[Saved data entries]

—————

Lemma Linear_init_cases (n_in n_out : Z) (p : (nat -> nat -> A) * (nat -> A)) :
  (0 <= n_in -> 0 <= n_out -> Linear_init n_in n_out p = Ok (mk_linear n_in n_out p)) /\
  (n_in < 0 \/ n_out < 0 -> exists msg, Linear_init n_in n_out p = Raise (RuntimeError msg)).
Proof.
  unfold Linear_init. destruct (Z.ltb_spec n_in 0), (Z.ltb_spec n_out 0); cbn [orb];
    split; intros; try lia; try (eexists; reflexivity); reflexivity.
Qed.


Lemma InternS1MultiModalProjector_init_inv (ACT2FN : string -> option (A -> A))
  (config : InternS1Config) (p : projector_params) (proj : InternS1MultiModalProjector)
  (vc : InternS1VisionConfig) (xc : TextConfig) (k : Z) :
  vision_config config = Some vc -> text_config config = Some xc ->
  downsample_factor (downsample_ratio config) = Ok k ->
  InternS1MultiModalProjector_init ACT2FN config p = Ok proj ->
  exists act,
    ACT2FN (projector_hidden_act config) = Some act /\
    0 <= hidden_size vc * k /\ 0 <= text_hidden_size xc /\
    proj = {| mm_layer_norm := mk_layer_norm (hidden_size vc * k) (pp_layer_norm p);
              mm_linear_1 := mk_linear (hidden_size vc * k) (text_hidden_size xc)
                                       (pp_linear_1 p);
              mm_act := act;
              mm_linear_2 := mk_linear (text_hidden_size xc) (text_hidden_size xc)
                                       (pp_linear_2 p) |}.
Proof.
  intros Hvc Hxc Hk E. unfold InternS1MultiModalProjector_init in E.
  rewrite Hvc, Hxc, Hk in E. cbn [attribute bind] in E.
  unfold LayerNorm_init, Linear_init in E.
  destruct (Z.ltb_spec (hidden_size vc * k) 0); cbn [bind orb] in E; [discriminate|].
  destruct (Z.ltb_spec (text_hidden_size xc) 0); cbn [bind orb] in E; [discriminate|].
  destruct (ACT2FN (projector_hidden_act config)) as [act|]; cbn [bind] in E; [|discriminate].
  injection E as <-. exists act. auto.
Qed.


End WithScalar.

End ProjectorFacts.
(** ** The load-balancing loss *)

Module LossFacts.
Import Stdlib.Reals.Reals Stdlib.micromega.Lra.
Import Loss MaskFacts.
Local Open Scope R_scope.

(** *** Finite sums *)

Lemma rsum_map_ext_in {X : Type} (f g : X -> R) (l : list X) :
  (forall x, In x l -> f x = g x) -> rsum (map f l) = rsum (map g l).
Proof. intros Hfg. f_equal. apply map_ext_in. exact Hfg. Qed.

Lemma rsum_map_plus {X : Type} (f g : X -> R) (l : list X) :
  rsum (map (fun x => f x + g x) l) = rsum (map f l) + rsum (map g l).
Proof. induction l as [|x l IH]; simpl; [lra | rewrite IH; lra]. Qed.

Lemma rsum_map_scal_r {X : Type} (c : R) (f : X -> R) (l : list X) :
  rsum (map (fun x => f x * c) l) = rsum (map f l) * c.
Proof. induction l as [|x l IH]; simpl; [lra | rewrite IH; lra]. Qed.

Lemma rsum_map_zero {X : Type} (l : list X) : rsum (map (fun _ => 0) l) = 0.
Proof. induction l as [|x l IH]; simpl; [reflexivity | rewrite IH; lra]. Qed.

Lemma rsum_map_const {X : Type} (c : R) (l : list X) :
  rsum (map (fun _ => c) l) = INR (length l) * c.
Proof.
  induction l as [|x l IH]; [simpl; lra|].
  cbn [map rsum fold_right length]. fold (rsum (map (fun _ : X => c) l)).
  rewrite IH, S_INR. lra.
Qed.

Lemma rsum_exchange {X Y : Type} (f : X -> Y -> R) (lx : list X) (ly : list Y) :
  rsum (map (fun x => rsum (map (fun y => f x y) ly)) lx)
  = rsum (map (fun y => rsum (map (fun x => f x y) lx)) ly).
Proof.
  induction lx as [|x lx IH]; simpl.
  - rewrite rsum_map_zero. reflexivity.
  - fold (rsum (map (fun x0 => rsum (map (fun y => f x0 y) ly)) lx)). rewrite IH.
    rewrite <- rsum_map_plus. reflexivity.
Qed.

Lemma bigsum_ext (n : nat) (f g : nat -> R) :
  (forall i, (i < n)%nat -> f i = g i) -> bigsum n f = bigsum n g.
Proof.
  intros Hfg. apply rsum_map_ext_in. intros i Hi. apply in_seq in Hi. apply Hfg. lia.
Qed.

(** *** The selection of the top-k experts *)

Lemma best_some (l : list (nat * R)) :
  l <> [] -> exists p, best l = Some p /\ In p l.
Proof.
  induction l as [|p l IH]; [congruence|]. intros _. simpl.
  destruct l as [|q l].
  - exists p. simpl. auto.
  - destruct IH as (b & Eb & Hb); [discriminate|]. rewrite Eb.
    destruct (Rle_dec (snd b) (snd p)); [exists p | exists b]; split; simpl; auto.
Qed.

Lemma best_in (l : list (nat * R)) (p : nat * R) : best l = Some p -> In p l.
Proof.
  intros E. destruct l as [|q l]; [discriminate|].
  destruct (@best_some (q :: l)) as (b & Eb & Hb); [discriminate|]. congruence.
Qed.

Lemma topk_indices_in (k : nat) (cands : list (nat * R)) (i : nat) :
  In i (topk_indices k cands) -> In i (map fst cands).
Proof.
  revert cands. induction k as [|k IH]; intros cands Hi; [contradiction|].
  simpl in Hi. destruct (best cands) as [p|] eqn:Eb; [|contradiction].
  destruct Hi as [<- | Hi].
  - apply in_map. apply best_in. exact Eb.
  - apply IH in Hi. apply in_map_iff in Hi. destruct Hi as (q & <- & Hq).
    apply filter_In in Hq. apply in_map. apply Hq.
Qed.

Lemma topk_indices_nodup (k : nat) (cands : list (nat * R)) :
  NoDup (topk_indices k cands).
Proof.
  revert cands. induction k as [|k IH]; intros cands; [constructor|].
  simpl. destruct (best cands) as [p|] eqn:Eb; [|constructor].
  constructor; [|apply IH].
  intros Hi. apply topk_indices_in in Hi. apply in_map_iff in Hi.
  destruct Hi as (q & Hfst & Hq). apply filter_In in Hq. destruct Hq as [_ Hq].
  rewrite Hfst, Nat.eqb_refl in Hq. discriminate.
Qed.

Lemma filter_out_length (cands : list (nat * R)) (p : nat * R) :
  NoDup (map fst cands) -> In p cands ->
  S (length (filter (fun q => negb (fst q =? fst p)%nat) cands)) = length cands.
Proof.
  induction cands as [|q cands IH]; intros Hnd Hin; [contradiction|].
  simpl in Hnd. inversion Hnd as [|? ? Hnotin Hnd']; subst. simpl.
  destruct Hin as [-> | Hin].
  - rewrite Nat.eqb_refl. simpl. f_equal.
    rewrite (proj2 (filter_ext_in_iff _ (fun _ => true) cands)).
    + clear. induction cands; simpl; [reflexivity | f_equal; assumption].
    + intros q Hq. destruct (Nat.eqb_spec (fst q) (fst p)) as [E|E]; [|reflexivity].
      exfalso. apply Hnotin. rewrite <- E. apply in_map. exact Hq.
  - destruct (Nat.eqb_spec (fst q) (fst p)) as [E|E]; simpl.
    + exfalso. apply Hnotin. rewrite E. apply in_map. exact Hin.
    + f_equal. apply IH; assumption.
Qed.

Lemma filter_nodup_fst (f : nat * R -> bool) (cands : list (nat * R)) :
  NoDup (map fst cands) -> NoDup (map fst (filter f cands)).
Proof.
  induction cands as [|q cands IH]; intros Hnd; [constructor|].
  simpl in Hnd. inversion Hnd as [|? ? Hnotin Hnd']; subst. simpl.
  destruct (f q); [|apply IH; exact Hnd'].
  simpl. constructor; [|apply IH; exact Hnd'].
  intros Hin. apply Hnotin. apply in_map_iff in Hin. destruct Hin as (r & Er & Hr).
  apply filter_In in Hr. rewrite <- Er. apply in_map. apply Hr.
Qed.

Lemma topk_indices_length (k : nat) (cands : list (nat * R)) :
  NoDup (map fst cands) -> (k <= length cands)%nat ->
  length (topk_indices k cands) = k.
Proof.
  revert cands. induction k as [|k IH]; intros cands Hnd Hk; [reflexivity|].
  assert (Hne : cands <> []) by (intros ->; simpl in Hk; lia).
  destruct (best_some Hne) as (p & Eb & Hp).
  cbn [topk_indices]. rewrite Eb. cbn [length]. f_equal. apply IH.
  - apply filter_nodup_fst. exact Hnd.
  - pose proof (@filter_out_length cands p Hnd Hp). lia.
Qed.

—————

Search the data for "Hfst". Copy every line that has it.

  destruct Hi as (q & Hfst & Hq). apply filter_In in Hq. destruct Hq as [_ Hq].
  rewrite Hfst, Nat.eqb_refl in Hq. discriminate.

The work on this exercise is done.